SEARCH ENGINES

WHAT IS A SEARCH ENGINE?

When people look for things of interest to them on the Internet, they go to search engines and directories. A directory is a listing of category subject headings with Websites listed under the specific categories. You browse through (often called "drilling down") the categories until you find what you are looking for. Search engines, on the other hand, have a form in which you input keywords, and pages of results are displayed. The results are lists of Websites that pertain to the keywords you have used.

Search engines seek out and index Websites on the Internet according to keywords. When a user types a search phrase, a search engine scans its database and returns a list of successful matches to the request.

WHICH SEARCH ENGINES ARE IMPORTANT?

According to Nielsen//NetRatings, as of the date of this writing, search engine popularity within the top 25 online properties is as follows, with the most popular listed first:

Yahoo!, Google, Lycos, Go.com, Excite, InfoSpace, and Ask Jeeves.

HotBot, which has always been a very popular search engine, is now part of the Terra Lycos Network. Other search engines worth noting but not presently in the top 25 online properties are Northern Light and LookSmart.
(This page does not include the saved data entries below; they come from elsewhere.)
(* ===== verification/Prelude.v ===== *)
(** * MagicBlock Engine: a verification development

    The engine runs Solana transactions on accounts that a single node owns. A transaction
    arrives as bytes, is parsed and sanitized ([solana/transaction-view]), is ordered against
    the transactions before it and handed to an executor ([processor]), is loaded and runs its
    programs ([solana/svm], [solana/program-runtime]) in a transaction context over copy-on-write
    accounts ([solana/transaction-context], [solana/account]), has its accounts stored
    ([accountsdb]), and is recorded with its outcome in an append-only ledger that answers history
    requests and feeds replicas ([ledger]). One handle keeps the durable state, admits transactions,
    commits executions and notifies subscribers ([keeper]). This library translates those parts into
    Rocq functions and proves what they promise each other.

    ** Files

    - [Prelude] (this file), [Effects]: results and errors, the state and error monad of methods
      with mutable state, machine-width arithmetic, little-endian bytes, tactics and hints.
    - [AccountMode]: [solana/account/src/mode.rs]. Modes, their codec and [validate_transition].
    - [Memory], [Account], [AccountFacts], [Patch]: [solana/account/src/cow/] and [patch.rs]. A
      mapped file is a byte memory; a borrowed account is a header and two images in it, as the
      source's pointers are. [AccountFacts] refines both representations to a plain account.
    - [SeqLock]: the sequence lock of [cow/mod.rs], as interleavings of single byte loads with
      the writer's stores.
    - [Order], [OrderFacts], [Serial]: [processor/src/sequencer/order.rs]. The dependency table,
      its exactness against the history of requests, and the equivalence of any parallel
      schedule with the input order.
    - [Sequencer], [SequencerFacts]: [sequencer/mod.rs], [pool.rs]. Barriers, blocks, dispatch.
    - [Storage], [Index], [Store], [StoreFacts], [StoreBatch], [StoreProps]: the persisted store
      of [accountsdb/src/store/]: mapped file, LMDB tables, batched upsert with rollback.
    - [Volatile], [AccountsDb], [AccountsDbFacts]: [volatile.rs] and [lib.rs] of [accountsdb].
    - [Defrag], [DefragFacts], [DefragProps]: [store/defrag.rs].
    - [TxBytes], [TxFrame], [TxView]: the code of [solana/transaction-view]. [TxWire], [TxFacts],
      [TxParse], [TxDecode], [TxSanitize], [TxResolve], [TxProps]: the
      wire format as a serializer, and that the code accepts and shows exactly it.
    - [CtxAccounts], [CtxInstruction], [CtxStack]: the code of [solana/transaction-context].
      [CtxOps] to [CtxProps]: runs of its operations in any order and with any outcome.
    - [Programs], [Invoke]: the program cache and the invocation of programs of
      [solana/program-runtime], with the message loop of [solana/svm]. A program is a tree of the
      steps it takes through the runtime, so that theorems hold for every program. [InvokeFacts]
      to [InvokeLaw]: frames, privileges and what a message may reach. [InvokeProps]: the theorems.
    - [Svm]: the transaction processor of [solana/svm]. [SvmFacts], [SvmProps]: its outcomes.
    - [MagicRoot]: the builtin of [programs/magic-root-program] and its interface, with which the
      engine installs accounts. [MagicRootProps]: its effects and its guard. [InvokeExample]: a
      transaction with two programs, for the witnesses.
    - [Serialize]: the input of a program in the memory of the virtual machine
      ([program-runtime/src/serialization.rs]). [SerializeProps]: its layout and reading it back.
    - [Cpi]: calls from the virtual machine ([program-runtime/src/cpi.rs], [memory.rs]), in the C and
      the Rust interface. [CpiProps]: what is checked before the callee runs, and what the caller
      sees when it has returned.
    - [Calculator]: the example program of [programs/v42-calculator-program] and the builder of its
      byte code.
    - [Records], [LedgerFile], [LedgerIndex], [Ledger], [LedgerReader]: the code of [ledger] and
      the records of [nucleus/src/ledger.rs]. [LedgerBook] to [LedgerHistory]: the writers
      implement the abstract book, restarts included. [LedgerLookup] to
      [LedgerAccounts]: the readers answer from the book. [LedgerExample]: an instance of the
      environment. [LedgerProps]: the theorems.
    - [KeeperCache], [KeeperSubs], [KeeperLease], [Keeper]: [keeper/src] and the notifier of
      [nucleus]. Expiring caches and admission, subscription streams, account leases as
      interleavings of their atomic steps, and the commits over [AccountsDb], [Svm] and [Ledger].

    ** What the theorems show

    - Execution: conflicting transactions run in input order, a ticket is blocked exactly while
      an earlier conflicting one is unfinished, outstanding work progresses, drains end, and the
      accounts after any parallel run are those of the sequential one.
    - Accounts: both representations implement one record; commits publish atomically, also to
      concurrent readers; serialization and patches round-trip; modes change only as allowed.
    - Storage: a batch is an update of a map from keys to accounts; a failed batch restores what
      it can; compaction ends, keeps every account, and returns the space it gave back.
    - Transactions: the parser accepts exactly the canonical wire format and never reads outside
      its input; sanitization decides a property of the transaction; writability is resolved
      exactly.
    - Contexts: lamports are conserved, growth is bounded, a program stays within its rights,
      stack and trace agree, borrows are exclusive.
    - Programs: a call hands on no privilege its caller lacks; whatever the programs of a message
      do, only accounts declared writable change, lamports are conserved, stacks and meters are
      back. A processed transaction returns, within its budget, and respects rent; one that fails
      deploys nothing. The input of a program fills the buffer allocated for it exactly, its
      addresses lead to the fields of the accounts, and an input left alone changes nothing when it
      is read back. A call from the virtual machine is within its limits, signed only by addresses of
      the caller, and brings over only what the caller may change; when it returns, the memory of
      the caller shows what the callee left. MagicRoot installs exactly the image it is given, on authority only.
    - Ledger: every history of events, indexing and restarts implements the book; published data
      stays; lookups by signature, slot, range and account, and replays, are exact.
    - Keeper: no transaction is admitted twice; a commit stores a successful execution and nothing
      of a failed one, and a replay reaches the same state; receivers get what was sent in order,
      within their capacity, and no waiter misses a status; an account has one lease at a time.

    ** Parameters

    Code outside the repository is an argument with named laws: the LMDB tables ([Database] in
    [Index]), the Fjall keyspaces ([Fjall], [FjallLaws]), the codecs of ledger records ([LedgerCodec],
    [CodecLaws]), hash functions, the virtual machine with the programs it runs ([ProgramRuntime],
    [ProgramLoader]; [TypedPrograms] says that programs pass machine words), the rent rules and
    addresses of the Solana crates ([RentRules], [SvmLibraries], [InstructionsSysvar]), the wire
    format of MagicRoot ([MagicRootWire]), the memory mapping of the virtual machine ([GuestMemory],
    [GuestMemoryLaws]) with the layouts and the loader instructions of other crates ([GuestLayouts],
    [LoaderInstructions]), the concurrent recency cache ([RecencyCache]), sysvar
    encodings and signatures of the keeper ([KeeperLibraries]), and the answers of the operating
    system to file calls, which may be any error at any time. Each theorem under such laws has a
    witness with concrete functions.

    ** Bounds and fuel

    Integers are [Z] with the wrap-around, saturation or check of the source written out; hypotheses
    bound what the types bound. Loops over byte strings take the length of the input as fuel, which
    is enough because every step consumes a byte; calls between programs take one more than the
    capacity of the stack, and more changes no result; the passes of compaction take the number of
    storage units, which every pass that changes something decreases. Theorems about results prove
    that these bounds suffice.

    ** Not modelled

    The set-up of the virtual machine, its memory pools and its log lines (the rest of
    [solana/program-runtime]): unsafe glue over a crate outside the repository. The bodies of
    account data are not copied by calls, since they are mapped; the handler that maps them is in
    [CtxInstruction], and where it runs during a translation is left to the memory mapping. Of the
    keeper: opening and seeding the stores, resets and snapshot archives. The engine and the
    replicator, shutdown, metrics, configuration and the thread, channel and network code of every
    crate. *)

From stdpp Require Import base list gmap numbers option sorting.

Declare Scope engine_scope.
Delimit Scope engine_scope with E.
Thus, although there are thousands of search engines, you can narrow your main focus down to just those mentioned above, as they receive the overwhelming majority of all search engine traffic.
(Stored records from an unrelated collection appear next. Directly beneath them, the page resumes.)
(* ===== verification/Records.v ===== *)
(** * Ledger records ([nucleus/src/ledger.rs], [ledger/src/schema.rs])

    Block boundaries, seals, resets and checkpoints with the producer's signature, the entries
    of the blockstore stream, and what is recorded of an execution. *)

From stdpp Require Import base list numbers.
From S2P Require Import Prelude.

Local Open Scope Z_scope.

Abbreviation Hash := (list Z).
Abbreviation Signature := (list Z).

(** ** Boundaries *)

Record Block := { block_slot : Z; block_hash : Hash; block_time : Z; block_parent : Hash }.

#[export] Instance Block_eq_dec : EqDecision Block.
Proof. solve_decision. Defined.

Record SuperblockSeal := { seal_id : Z; seal_checksum : Z; seal_transactions : Z }.

#[export] Instance SuperblockSeal_eq_dec : EqDecision SuperblockSeal.
Proof. solve_decision. Defined.

Record Reset := { reset_slot : Z; reset_rent : Z; reset_features : list (list Z) }.

#[export] Instance Reset_eq_dec : EqDecision Reset.
Proof. solve_decision. Defined.

(** A payload and its producer's signature. *)
Record Signed (A : Type) := { payload : A; signature : Signature }.
Arguments payload {A} _.
Arguments signature {A} _.

#[export] Instance Signed_eq_dec A `{EqDecision A} : EqDecision (Signed A).
Proof. solve_decision. Defined.

(** A cursor into the stream, ordered by superblock, then offset. *)
Record BlockstorePosition := { position_superblock : Z; position_offset : Z }.

(** ** The blockstore stream *)

Inductive BlockstoreEntry :=
| EBlock (b : Signed Block)
| ETransaction (bytes : list Z)
| ESuperblock (s : Signed SuperblockSeal)
| EReset (r : Signed Reset)
| ECheckpoint (c : Signed Z).

#[export] Instance BlockstoreEntry_eq_dec : EqDecision BlockstoreEntry.
Proof. solve_decision. Defined.

Definition SIGNATURE_PREFIX_LEN : nat := 16.
Definition signature_prefix (s : Signature) : list Z := take SIGNATURE_PREFIX_LEN s.

(** ** Executions

    A transaction error is an opaque code. *)

Record ExecutionHeader := {
  header_signature : Signature;
  header_result : result Z unit;
  header_slot : Z;
}.

Record CompiledInstruction := { program_index : Z; ci_accounts : list Z; ci_data : list Z }.
Record Instruction := { compiled : CompiledInstruction; stack_height : Z }.
Record ReturnData := { return_program : list Z; return_bytes : list Z }.
Record Balances := { pre_balances : list Z; post_balances : list Z }.

Record ExecutionDetails := {
  fee : Z;
  balances : Balances;
  logs : list (list Z);
  cpi : option (list (list Instruction));
  compute_units : Z;
  return_data : option ReturnData;
}.

Record Execution := { header : ExecutionHeader; details : option ExecutionDetails }.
The "reach" of a search engine is usually defined as the percentage of all Web users who visit the site at least once a month. Services, such as Nielsen//NetRatings, also periodically release statistics on the current reach of a search engine.

Another factor by which to judge a search engine is the percentage of Web pages it has indexed. Even the most comprehensive search engine was aware of no more than 16% of the estimated 800 million pages on the Web, according to a study published in the July 8, 1999, scientific journal Nature.

"The amount of information being indexed (by commonly used search engines) is increasing, but it's not increasing as fast as the amount of information that is being put on the Web," according to Steve Lawrence, a researcher at NEC Research Institute in Princeton, N.J.

Even the pages that do end up indexed take an average of six months to be discovered by the search engines, according to the study. That study was a long time ago in "Internet time." The situation is much worse today. Thus, you can not wait for the search engines to find your site. You have to submit it to them.